* **WORK TO BE COMPLETED**
Quote exactly, and only, the lines of the material below from the line with "(** [nodeData]. *)" through the line with "FormatInt (ds_PodModeTests n);".

* **SUPPLIED INFORMATION**

**********

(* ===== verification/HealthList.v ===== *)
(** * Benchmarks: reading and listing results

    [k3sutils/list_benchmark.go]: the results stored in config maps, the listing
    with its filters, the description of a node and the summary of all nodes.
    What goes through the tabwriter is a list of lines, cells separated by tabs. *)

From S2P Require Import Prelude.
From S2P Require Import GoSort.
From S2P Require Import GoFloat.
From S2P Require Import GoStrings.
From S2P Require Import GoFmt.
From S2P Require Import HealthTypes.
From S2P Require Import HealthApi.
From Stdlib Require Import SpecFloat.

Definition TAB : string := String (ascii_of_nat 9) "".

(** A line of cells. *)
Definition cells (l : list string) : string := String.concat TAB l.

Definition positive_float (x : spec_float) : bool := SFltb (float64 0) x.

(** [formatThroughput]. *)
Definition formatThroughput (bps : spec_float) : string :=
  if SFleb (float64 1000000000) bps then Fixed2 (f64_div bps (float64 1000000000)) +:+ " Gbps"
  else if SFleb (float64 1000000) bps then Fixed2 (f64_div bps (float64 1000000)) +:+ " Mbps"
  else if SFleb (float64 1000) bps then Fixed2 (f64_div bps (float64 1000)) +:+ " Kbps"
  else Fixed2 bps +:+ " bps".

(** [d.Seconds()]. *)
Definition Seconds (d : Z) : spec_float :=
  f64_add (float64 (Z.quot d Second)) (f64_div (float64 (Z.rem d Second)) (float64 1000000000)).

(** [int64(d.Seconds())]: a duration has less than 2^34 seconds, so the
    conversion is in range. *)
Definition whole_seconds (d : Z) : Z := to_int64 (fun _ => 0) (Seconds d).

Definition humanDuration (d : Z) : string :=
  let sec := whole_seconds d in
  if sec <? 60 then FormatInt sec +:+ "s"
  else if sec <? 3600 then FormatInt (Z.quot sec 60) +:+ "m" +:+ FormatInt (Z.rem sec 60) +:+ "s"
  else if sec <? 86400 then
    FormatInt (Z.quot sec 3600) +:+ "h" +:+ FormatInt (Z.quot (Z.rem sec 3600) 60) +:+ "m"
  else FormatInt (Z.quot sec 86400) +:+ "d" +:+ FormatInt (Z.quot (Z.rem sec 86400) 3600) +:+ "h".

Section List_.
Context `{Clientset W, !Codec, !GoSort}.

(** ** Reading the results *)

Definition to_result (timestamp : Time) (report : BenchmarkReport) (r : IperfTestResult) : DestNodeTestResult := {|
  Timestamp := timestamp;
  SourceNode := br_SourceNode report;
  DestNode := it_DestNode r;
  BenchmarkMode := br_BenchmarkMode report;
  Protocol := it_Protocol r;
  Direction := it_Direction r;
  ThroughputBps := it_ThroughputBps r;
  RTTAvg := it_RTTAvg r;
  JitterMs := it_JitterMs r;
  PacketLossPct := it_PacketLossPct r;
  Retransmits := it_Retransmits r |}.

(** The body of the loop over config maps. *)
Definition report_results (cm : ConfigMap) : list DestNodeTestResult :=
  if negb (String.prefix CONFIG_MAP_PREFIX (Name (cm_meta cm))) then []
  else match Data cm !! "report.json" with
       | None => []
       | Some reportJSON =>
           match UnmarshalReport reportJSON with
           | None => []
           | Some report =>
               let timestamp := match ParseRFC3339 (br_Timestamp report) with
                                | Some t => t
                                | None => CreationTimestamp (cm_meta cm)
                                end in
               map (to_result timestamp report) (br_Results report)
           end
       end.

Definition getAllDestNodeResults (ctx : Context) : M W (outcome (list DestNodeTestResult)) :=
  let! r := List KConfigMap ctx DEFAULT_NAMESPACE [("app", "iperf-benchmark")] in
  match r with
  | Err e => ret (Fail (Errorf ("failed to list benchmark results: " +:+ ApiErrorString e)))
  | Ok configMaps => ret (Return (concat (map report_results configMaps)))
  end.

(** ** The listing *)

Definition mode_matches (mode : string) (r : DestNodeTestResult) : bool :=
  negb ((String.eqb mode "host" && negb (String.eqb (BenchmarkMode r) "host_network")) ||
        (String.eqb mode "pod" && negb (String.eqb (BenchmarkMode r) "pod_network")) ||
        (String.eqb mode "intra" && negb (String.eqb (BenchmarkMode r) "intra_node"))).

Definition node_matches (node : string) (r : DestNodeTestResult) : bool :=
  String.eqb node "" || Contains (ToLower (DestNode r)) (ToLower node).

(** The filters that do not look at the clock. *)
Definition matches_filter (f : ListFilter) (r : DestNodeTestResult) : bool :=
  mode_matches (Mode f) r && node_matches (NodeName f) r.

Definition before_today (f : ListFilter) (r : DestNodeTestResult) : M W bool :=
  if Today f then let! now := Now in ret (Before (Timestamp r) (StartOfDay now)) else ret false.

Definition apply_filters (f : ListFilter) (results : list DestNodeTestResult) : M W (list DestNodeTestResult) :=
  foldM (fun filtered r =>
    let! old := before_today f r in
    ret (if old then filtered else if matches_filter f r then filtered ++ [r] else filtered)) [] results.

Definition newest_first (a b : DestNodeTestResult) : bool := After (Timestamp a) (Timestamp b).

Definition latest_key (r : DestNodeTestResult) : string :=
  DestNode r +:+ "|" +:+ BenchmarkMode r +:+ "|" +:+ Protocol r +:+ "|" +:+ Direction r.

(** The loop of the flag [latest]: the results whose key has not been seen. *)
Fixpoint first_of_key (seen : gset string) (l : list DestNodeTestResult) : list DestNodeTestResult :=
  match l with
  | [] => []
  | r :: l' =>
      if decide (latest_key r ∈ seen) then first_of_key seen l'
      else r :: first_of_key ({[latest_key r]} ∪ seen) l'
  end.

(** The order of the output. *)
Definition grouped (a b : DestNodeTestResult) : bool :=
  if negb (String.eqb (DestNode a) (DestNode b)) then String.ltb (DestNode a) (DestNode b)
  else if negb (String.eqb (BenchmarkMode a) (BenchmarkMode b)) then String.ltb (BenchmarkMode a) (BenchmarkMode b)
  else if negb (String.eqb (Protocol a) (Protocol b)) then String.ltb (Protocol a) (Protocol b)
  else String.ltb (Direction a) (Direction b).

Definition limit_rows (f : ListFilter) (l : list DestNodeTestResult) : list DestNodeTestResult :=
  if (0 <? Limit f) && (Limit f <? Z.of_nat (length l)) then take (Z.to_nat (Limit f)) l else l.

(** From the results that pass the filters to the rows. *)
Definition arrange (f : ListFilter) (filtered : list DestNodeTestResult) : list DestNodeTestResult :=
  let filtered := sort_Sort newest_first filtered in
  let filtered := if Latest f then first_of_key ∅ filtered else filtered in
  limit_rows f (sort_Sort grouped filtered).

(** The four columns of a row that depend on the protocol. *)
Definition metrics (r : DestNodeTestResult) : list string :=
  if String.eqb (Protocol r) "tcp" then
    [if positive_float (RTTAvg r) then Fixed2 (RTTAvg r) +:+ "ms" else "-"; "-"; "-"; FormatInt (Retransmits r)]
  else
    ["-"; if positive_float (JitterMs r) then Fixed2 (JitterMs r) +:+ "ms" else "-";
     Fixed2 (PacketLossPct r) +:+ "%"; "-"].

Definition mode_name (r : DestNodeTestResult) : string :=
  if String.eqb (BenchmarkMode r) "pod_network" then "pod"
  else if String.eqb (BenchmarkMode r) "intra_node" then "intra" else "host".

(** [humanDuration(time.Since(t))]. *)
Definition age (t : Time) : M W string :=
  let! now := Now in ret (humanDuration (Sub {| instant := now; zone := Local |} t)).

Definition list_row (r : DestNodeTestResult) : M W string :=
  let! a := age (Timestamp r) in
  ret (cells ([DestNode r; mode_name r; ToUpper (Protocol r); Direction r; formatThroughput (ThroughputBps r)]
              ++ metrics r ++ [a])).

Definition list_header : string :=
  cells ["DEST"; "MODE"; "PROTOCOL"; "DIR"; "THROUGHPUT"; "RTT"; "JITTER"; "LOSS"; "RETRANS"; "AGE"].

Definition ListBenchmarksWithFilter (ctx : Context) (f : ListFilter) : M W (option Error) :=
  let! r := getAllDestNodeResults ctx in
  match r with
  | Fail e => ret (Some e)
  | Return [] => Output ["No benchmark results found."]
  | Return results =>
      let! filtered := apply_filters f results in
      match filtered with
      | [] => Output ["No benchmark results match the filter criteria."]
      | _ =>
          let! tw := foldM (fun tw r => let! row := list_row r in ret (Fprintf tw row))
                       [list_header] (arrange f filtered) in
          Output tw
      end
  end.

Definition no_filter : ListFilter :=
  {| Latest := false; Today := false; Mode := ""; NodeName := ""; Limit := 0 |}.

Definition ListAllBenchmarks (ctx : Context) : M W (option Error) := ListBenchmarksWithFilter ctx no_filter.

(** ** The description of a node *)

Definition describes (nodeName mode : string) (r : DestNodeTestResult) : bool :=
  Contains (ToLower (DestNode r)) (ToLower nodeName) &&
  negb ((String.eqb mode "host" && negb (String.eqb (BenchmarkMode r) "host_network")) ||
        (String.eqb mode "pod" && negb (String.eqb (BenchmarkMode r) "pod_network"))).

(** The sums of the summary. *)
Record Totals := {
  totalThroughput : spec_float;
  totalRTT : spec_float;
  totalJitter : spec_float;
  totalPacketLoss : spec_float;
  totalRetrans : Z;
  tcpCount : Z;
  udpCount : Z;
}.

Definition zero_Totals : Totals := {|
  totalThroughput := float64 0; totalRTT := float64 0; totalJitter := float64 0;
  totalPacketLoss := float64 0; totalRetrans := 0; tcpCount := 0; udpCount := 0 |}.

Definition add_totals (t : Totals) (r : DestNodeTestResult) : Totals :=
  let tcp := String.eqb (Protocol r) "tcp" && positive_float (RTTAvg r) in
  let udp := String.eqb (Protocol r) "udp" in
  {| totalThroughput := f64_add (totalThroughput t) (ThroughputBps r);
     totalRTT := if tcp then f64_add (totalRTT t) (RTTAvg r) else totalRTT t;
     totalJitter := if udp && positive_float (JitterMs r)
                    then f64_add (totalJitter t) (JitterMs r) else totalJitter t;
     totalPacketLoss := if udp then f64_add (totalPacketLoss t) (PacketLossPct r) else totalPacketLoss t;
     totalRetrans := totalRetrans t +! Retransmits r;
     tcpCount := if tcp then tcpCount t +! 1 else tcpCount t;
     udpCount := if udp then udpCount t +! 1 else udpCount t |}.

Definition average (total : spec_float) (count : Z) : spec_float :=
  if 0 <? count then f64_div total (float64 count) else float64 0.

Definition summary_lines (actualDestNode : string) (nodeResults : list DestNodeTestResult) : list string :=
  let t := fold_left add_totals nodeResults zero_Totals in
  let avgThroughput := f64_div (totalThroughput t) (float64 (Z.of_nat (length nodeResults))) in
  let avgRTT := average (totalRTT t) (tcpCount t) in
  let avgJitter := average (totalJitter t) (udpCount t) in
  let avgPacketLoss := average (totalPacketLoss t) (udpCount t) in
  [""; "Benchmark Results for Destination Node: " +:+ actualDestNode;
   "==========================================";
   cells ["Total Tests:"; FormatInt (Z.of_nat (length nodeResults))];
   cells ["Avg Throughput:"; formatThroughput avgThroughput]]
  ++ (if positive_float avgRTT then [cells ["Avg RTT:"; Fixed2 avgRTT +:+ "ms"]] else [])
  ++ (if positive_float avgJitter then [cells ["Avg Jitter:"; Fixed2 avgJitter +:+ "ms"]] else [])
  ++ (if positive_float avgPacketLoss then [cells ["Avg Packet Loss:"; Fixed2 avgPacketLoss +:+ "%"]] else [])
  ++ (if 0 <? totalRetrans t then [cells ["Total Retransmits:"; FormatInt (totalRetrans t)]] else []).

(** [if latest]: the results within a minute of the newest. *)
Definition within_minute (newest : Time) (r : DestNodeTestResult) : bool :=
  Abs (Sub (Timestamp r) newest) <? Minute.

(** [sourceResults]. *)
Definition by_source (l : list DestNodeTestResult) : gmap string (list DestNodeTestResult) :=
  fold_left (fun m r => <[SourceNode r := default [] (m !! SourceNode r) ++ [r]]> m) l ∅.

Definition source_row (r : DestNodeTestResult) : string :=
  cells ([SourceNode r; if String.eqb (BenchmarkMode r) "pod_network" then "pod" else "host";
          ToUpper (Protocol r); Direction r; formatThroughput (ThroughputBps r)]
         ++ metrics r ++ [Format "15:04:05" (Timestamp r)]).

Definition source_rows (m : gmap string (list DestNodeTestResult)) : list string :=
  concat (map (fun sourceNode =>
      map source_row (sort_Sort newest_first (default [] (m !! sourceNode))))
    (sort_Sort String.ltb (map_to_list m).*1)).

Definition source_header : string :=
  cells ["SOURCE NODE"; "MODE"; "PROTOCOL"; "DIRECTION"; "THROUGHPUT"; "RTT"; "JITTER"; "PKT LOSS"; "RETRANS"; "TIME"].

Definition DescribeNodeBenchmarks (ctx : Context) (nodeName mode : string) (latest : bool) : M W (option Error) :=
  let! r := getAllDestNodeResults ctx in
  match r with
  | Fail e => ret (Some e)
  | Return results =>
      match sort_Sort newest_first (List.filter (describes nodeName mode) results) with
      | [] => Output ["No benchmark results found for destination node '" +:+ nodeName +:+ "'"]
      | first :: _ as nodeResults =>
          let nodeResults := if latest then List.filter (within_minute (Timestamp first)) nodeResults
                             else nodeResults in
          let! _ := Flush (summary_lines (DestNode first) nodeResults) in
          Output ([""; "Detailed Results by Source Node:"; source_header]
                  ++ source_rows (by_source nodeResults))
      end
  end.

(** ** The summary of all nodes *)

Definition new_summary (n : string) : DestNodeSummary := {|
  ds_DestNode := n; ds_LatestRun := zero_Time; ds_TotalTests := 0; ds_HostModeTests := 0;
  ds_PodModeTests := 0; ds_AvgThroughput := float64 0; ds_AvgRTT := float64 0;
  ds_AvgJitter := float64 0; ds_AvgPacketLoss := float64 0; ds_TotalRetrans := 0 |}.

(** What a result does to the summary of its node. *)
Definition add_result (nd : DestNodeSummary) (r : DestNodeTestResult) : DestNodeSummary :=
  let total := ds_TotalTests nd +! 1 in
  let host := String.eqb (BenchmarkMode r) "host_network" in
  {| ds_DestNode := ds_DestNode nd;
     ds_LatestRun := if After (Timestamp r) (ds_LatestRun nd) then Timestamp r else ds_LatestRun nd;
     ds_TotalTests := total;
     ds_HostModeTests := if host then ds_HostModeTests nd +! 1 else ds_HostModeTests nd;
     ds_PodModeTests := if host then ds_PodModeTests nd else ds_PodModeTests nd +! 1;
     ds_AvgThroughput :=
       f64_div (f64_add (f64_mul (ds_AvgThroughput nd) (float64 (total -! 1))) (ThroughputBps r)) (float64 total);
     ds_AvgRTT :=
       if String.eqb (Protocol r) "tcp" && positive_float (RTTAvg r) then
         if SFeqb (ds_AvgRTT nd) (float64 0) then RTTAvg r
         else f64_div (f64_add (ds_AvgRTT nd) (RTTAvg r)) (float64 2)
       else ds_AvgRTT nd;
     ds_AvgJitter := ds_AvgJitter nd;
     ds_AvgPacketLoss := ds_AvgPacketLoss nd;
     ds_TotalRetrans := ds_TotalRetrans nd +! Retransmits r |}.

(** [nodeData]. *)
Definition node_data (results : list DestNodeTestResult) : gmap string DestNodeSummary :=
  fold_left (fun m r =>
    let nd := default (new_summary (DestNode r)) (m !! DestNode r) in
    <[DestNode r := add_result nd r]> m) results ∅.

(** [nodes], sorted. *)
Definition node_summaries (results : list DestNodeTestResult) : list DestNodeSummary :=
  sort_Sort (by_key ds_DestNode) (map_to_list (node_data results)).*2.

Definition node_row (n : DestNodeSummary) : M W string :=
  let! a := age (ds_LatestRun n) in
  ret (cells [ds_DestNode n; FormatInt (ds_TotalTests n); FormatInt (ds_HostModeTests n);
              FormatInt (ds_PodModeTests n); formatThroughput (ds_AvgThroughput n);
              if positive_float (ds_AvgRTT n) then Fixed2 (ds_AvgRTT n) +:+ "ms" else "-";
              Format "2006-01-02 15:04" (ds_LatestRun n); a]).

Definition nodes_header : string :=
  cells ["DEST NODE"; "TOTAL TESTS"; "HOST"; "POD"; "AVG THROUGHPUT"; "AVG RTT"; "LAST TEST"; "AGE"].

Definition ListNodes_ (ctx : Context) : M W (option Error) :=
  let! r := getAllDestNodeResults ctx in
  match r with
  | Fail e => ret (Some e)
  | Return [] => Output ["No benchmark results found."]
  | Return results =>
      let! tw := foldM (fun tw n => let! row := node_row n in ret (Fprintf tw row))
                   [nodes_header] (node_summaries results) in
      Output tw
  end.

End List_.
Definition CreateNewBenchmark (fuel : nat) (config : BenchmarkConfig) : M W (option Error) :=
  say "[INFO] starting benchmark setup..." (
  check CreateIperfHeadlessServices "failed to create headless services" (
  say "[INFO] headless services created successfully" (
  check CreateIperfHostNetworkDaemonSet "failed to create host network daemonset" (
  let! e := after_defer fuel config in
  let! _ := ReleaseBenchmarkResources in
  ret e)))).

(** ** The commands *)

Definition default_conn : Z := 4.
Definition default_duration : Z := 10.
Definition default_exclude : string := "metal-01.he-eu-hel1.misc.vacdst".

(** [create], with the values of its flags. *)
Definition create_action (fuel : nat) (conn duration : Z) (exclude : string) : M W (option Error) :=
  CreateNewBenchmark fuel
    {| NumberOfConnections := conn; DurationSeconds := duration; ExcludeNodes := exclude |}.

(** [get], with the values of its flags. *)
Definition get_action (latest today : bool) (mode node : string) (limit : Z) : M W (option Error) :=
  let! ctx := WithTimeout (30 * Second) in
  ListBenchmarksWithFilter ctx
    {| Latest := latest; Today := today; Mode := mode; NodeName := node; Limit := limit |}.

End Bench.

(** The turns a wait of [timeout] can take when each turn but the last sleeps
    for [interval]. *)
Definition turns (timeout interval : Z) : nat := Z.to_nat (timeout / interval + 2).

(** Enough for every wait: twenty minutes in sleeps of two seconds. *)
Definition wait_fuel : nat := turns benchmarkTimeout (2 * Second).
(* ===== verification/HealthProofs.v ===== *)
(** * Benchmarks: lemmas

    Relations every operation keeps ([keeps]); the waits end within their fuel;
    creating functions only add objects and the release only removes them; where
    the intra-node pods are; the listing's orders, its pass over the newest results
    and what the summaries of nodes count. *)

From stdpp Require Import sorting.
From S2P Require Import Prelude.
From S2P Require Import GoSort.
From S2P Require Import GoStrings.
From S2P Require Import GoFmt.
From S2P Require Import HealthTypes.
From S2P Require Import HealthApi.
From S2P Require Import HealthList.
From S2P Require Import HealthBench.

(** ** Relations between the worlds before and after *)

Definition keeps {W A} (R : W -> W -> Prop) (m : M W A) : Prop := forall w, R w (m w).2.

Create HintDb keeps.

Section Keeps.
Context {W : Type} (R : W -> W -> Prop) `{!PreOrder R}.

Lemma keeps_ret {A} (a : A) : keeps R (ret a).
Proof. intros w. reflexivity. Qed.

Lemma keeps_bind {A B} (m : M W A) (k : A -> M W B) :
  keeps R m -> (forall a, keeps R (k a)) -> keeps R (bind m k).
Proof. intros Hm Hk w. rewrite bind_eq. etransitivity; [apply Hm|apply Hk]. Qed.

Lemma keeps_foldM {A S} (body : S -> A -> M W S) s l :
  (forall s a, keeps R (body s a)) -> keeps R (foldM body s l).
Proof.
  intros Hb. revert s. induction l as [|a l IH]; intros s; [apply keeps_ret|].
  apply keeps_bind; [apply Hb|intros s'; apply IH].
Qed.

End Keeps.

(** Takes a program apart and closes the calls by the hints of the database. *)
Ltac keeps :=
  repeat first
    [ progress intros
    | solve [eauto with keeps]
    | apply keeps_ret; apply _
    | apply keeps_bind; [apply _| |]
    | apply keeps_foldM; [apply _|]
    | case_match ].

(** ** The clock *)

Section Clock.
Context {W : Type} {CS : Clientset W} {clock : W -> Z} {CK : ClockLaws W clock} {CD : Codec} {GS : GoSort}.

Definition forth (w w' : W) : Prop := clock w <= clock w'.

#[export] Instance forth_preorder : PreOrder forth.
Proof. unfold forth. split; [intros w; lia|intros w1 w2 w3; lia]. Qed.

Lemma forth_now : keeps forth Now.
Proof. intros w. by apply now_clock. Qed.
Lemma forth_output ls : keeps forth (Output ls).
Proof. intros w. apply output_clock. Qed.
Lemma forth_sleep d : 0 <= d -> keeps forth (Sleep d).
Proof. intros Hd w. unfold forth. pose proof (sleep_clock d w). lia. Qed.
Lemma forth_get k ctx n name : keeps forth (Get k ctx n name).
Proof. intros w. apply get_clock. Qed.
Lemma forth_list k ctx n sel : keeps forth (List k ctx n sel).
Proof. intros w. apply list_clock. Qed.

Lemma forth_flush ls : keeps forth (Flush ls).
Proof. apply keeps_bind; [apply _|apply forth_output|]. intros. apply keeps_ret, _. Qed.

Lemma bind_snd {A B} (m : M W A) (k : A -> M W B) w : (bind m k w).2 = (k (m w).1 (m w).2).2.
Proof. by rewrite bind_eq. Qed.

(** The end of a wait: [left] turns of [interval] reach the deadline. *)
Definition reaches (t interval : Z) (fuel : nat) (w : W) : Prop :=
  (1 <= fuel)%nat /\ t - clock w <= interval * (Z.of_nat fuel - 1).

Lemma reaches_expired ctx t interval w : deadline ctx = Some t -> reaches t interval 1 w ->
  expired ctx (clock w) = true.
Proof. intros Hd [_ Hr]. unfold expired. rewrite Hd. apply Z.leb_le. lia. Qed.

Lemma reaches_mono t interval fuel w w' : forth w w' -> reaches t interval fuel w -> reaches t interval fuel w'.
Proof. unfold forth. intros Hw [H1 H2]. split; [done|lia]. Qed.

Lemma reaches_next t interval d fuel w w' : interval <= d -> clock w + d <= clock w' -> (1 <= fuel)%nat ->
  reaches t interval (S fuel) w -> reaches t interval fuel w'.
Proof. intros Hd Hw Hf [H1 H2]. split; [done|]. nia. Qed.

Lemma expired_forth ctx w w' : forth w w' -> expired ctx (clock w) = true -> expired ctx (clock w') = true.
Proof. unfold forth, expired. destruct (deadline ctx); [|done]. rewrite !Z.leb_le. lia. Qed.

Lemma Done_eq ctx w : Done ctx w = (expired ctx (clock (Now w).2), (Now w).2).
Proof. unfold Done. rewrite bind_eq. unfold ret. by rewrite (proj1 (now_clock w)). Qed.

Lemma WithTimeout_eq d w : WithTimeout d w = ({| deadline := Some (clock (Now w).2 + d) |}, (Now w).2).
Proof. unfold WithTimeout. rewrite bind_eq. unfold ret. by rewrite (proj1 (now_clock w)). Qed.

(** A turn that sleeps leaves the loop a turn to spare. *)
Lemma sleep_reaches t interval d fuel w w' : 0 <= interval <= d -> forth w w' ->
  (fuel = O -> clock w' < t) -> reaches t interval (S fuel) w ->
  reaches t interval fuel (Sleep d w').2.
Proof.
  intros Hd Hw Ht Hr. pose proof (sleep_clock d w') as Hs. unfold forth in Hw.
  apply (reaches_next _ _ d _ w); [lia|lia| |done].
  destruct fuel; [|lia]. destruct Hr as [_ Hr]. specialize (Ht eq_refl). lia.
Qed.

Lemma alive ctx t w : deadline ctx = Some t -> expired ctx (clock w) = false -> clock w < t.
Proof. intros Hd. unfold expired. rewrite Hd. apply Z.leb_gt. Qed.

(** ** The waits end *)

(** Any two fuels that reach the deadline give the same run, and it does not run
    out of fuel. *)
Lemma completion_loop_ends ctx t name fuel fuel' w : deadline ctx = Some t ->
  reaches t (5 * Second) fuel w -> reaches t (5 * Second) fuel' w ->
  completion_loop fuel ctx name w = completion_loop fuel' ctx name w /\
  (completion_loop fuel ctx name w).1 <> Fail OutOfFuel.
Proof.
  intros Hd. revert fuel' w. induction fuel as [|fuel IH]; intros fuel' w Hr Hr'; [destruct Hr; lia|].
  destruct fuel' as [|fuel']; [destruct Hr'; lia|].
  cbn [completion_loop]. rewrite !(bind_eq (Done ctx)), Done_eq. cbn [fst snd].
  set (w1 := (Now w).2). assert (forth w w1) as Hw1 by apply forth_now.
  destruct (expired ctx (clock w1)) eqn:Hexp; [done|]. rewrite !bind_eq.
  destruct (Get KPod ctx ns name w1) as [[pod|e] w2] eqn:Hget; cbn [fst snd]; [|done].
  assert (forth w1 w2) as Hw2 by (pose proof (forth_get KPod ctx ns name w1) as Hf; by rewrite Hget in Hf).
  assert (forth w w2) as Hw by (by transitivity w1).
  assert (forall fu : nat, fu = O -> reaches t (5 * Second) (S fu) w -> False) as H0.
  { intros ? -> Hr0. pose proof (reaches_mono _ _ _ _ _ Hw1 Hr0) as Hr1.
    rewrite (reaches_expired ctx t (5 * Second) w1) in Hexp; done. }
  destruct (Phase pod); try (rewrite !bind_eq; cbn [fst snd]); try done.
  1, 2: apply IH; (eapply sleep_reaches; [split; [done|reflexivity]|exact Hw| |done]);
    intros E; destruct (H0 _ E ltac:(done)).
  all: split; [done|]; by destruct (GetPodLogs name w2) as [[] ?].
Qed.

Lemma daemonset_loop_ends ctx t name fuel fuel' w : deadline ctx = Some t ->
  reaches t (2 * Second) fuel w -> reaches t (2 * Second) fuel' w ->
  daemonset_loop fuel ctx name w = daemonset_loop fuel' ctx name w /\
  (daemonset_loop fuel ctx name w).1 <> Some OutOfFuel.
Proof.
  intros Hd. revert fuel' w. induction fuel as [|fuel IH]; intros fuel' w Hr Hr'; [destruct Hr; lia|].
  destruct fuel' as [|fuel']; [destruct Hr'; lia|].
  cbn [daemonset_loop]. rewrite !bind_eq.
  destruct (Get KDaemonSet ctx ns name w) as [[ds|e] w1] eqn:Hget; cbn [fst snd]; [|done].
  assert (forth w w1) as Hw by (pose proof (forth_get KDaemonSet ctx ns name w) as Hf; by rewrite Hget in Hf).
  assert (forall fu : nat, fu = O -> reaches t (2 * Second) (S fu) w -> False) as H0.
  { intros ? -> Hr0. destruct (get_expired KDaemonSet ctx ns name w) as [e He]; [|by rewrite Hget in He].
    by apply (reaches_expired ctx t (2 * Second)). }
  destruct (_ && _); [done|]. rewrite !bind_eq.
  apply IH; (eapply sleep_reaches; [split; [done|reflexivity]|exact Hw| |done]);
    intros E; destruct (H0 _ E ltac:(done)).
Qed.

**********

* **SOLUTION BELOW**
(** [nodeData]. *)
Definition node_data (results : list DestNodeTestResult) : gmap string DestNodeSummary :=
  fold_left (fun m r =>
    let nd := default (new_summary (DestNode r)) (m !! DestNode r) in
    <[DestNode r := add_result nd r]> m) results ∅.

(** [nodes], sorted. *)
Definition node_summaries (results : list DestNodeTestResult) : list DestNodeSummary :=
  sort_Sort (by_key ds_DestNode) (map_to_list (node_data results)).*2.

Definition node_row (n : DestNodeSummary) : M W string :=
  let! a := age (ds_LatestRun n) in
  ret (cells [ds_DestNode n; FormatInt (ds_TotalTests n); FormatInt (ds_HostModeTests n);
              FormatInt (ds_PodModeTests n); formatThroughput (ds_AvgThroughput n);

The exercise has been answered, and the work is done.